* [Your instructions]
Set down exactly the lines that run from the line with "assert (length l" to the end of the data, and nothing else.

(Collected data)
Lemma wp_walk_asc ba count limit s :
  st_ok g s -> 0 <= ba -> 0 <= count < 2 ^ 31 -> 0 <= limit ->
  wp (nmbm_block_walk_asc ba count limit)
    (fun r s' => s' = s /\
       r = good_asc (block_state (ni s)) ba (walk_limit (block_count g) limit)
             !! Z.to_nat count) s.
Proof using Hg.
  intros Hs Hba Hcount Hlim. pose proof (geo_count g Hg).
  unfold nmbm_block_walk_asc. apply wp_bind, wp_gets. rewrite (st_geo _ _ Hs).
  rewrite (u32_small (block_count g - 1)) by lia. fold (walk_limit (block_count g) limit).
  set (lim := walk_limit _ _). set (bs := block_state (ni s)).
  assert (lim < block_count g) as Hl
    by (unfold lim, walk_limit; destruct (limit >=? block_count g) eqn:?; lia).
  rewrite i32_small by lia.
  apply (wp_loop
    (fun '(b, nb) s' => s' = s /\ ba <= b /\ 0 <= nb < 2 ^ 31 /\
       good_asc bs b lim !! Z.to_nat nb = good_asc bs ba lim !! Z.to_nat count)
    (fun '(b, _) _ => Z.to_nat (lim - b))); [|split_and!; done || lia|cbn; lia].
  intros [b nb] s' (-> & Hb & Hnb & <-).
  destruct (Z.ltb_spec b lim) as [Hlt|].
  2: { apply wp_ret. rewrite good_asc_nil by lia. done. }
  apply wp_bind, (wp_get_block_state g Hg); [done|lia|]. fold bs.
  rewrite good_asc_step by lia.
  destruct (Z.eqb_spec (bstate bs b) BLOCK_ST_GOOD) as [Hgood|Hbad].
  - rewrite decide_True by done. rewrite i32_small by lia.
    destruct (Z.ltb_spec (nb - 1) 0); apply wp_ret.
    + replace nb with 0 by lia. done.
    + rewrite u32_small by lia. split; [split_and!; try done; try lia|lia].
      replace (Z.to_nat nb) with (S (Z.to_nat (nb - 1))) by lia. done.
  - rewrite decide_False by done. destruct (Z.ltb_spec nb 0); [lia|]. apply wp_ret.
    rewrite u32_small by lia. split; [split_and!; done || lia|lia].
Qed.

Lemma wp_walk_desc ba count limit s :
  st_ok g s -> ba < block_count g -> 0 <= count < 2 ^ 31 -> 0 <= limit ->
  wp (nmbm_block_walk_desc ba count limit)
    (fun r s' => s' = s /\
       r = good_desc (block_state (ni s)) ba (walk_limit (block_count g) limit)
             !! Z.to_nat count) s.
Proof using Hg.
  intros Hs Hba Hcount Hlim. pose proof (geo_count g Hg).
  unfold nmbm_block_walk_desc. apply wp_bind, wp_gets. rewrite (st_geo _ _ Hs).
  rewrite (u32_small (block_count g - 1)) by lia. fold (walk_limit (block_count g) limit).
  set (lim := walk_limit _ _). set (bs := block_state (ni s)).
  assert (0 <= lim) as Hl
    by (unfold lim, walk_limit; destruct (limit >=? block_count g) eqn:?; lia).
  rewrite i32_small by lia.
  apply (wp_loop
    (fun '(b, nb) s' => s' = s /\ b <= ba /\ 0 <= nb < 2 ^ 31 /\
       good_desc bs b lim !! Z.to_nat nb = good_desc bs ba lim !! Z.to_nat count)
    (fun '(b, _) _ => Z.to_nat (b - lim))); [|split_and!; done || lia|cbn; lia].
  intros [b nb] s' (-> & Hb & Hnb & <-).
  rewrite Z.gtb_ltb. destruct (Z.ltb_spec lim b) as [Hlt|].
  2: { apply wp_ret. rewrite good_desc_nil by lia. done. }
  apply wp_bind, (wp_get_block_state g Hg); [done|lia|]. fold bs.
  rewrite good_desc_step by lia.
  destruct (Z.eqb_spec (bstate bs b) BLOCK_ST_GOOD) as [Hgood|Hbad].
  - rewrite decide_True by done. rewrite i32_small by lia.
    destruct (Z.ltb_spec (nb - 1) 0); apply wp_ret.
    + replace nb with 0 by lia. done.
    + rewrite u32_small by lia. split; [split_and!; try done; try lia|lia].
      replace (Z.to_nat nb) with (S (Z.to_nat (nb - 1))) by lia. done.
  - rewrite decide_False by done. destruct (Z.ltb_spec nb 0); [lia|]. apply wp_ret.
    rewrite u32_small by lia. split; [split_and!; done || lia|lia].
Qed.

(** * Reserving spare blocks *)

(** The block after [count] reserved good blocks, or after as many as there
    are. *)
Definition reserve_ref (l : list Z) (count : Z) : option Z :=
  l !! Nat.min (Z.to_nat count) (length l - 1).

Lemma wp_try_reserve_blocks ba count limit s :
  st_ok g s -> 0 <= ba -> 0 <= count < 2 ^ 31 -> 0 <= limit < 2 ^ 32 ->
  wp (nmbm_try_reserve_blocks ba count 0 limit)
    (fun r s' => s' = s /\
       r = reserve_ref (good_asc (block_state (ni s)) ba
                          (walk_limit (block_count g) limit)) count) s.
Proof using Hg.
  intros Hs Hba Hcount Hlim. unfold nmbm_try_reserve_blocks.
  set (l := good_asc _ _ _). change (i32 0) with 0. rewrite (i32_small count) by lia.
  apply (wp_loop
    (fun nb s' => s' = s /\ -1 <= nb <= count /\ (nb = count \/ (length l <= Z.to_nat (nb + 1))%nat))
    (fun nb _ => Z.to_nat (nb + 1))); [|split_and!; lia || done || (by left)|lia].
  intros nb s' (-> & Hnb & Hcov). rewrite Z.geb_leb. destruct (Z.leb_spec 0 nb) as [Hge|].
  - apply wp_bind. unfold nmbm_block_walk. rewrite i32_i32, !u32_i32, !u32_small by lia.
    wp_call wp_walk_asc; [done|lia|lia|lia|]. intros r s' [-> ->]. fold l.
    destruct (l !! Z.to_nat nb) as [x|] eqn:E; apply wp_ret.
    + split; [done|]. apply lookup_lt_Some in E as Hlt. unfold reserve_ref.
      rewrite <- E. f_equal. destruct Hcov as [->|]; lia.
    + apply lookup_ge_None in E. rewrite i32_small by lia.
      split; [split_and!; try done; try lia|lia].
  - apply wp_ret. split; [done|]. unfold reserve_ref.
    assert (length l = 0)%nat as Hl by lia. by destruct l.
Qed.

* [Task output]
    assert (length l = 0)%nat as Hl by lia. by destruct l.
Qed.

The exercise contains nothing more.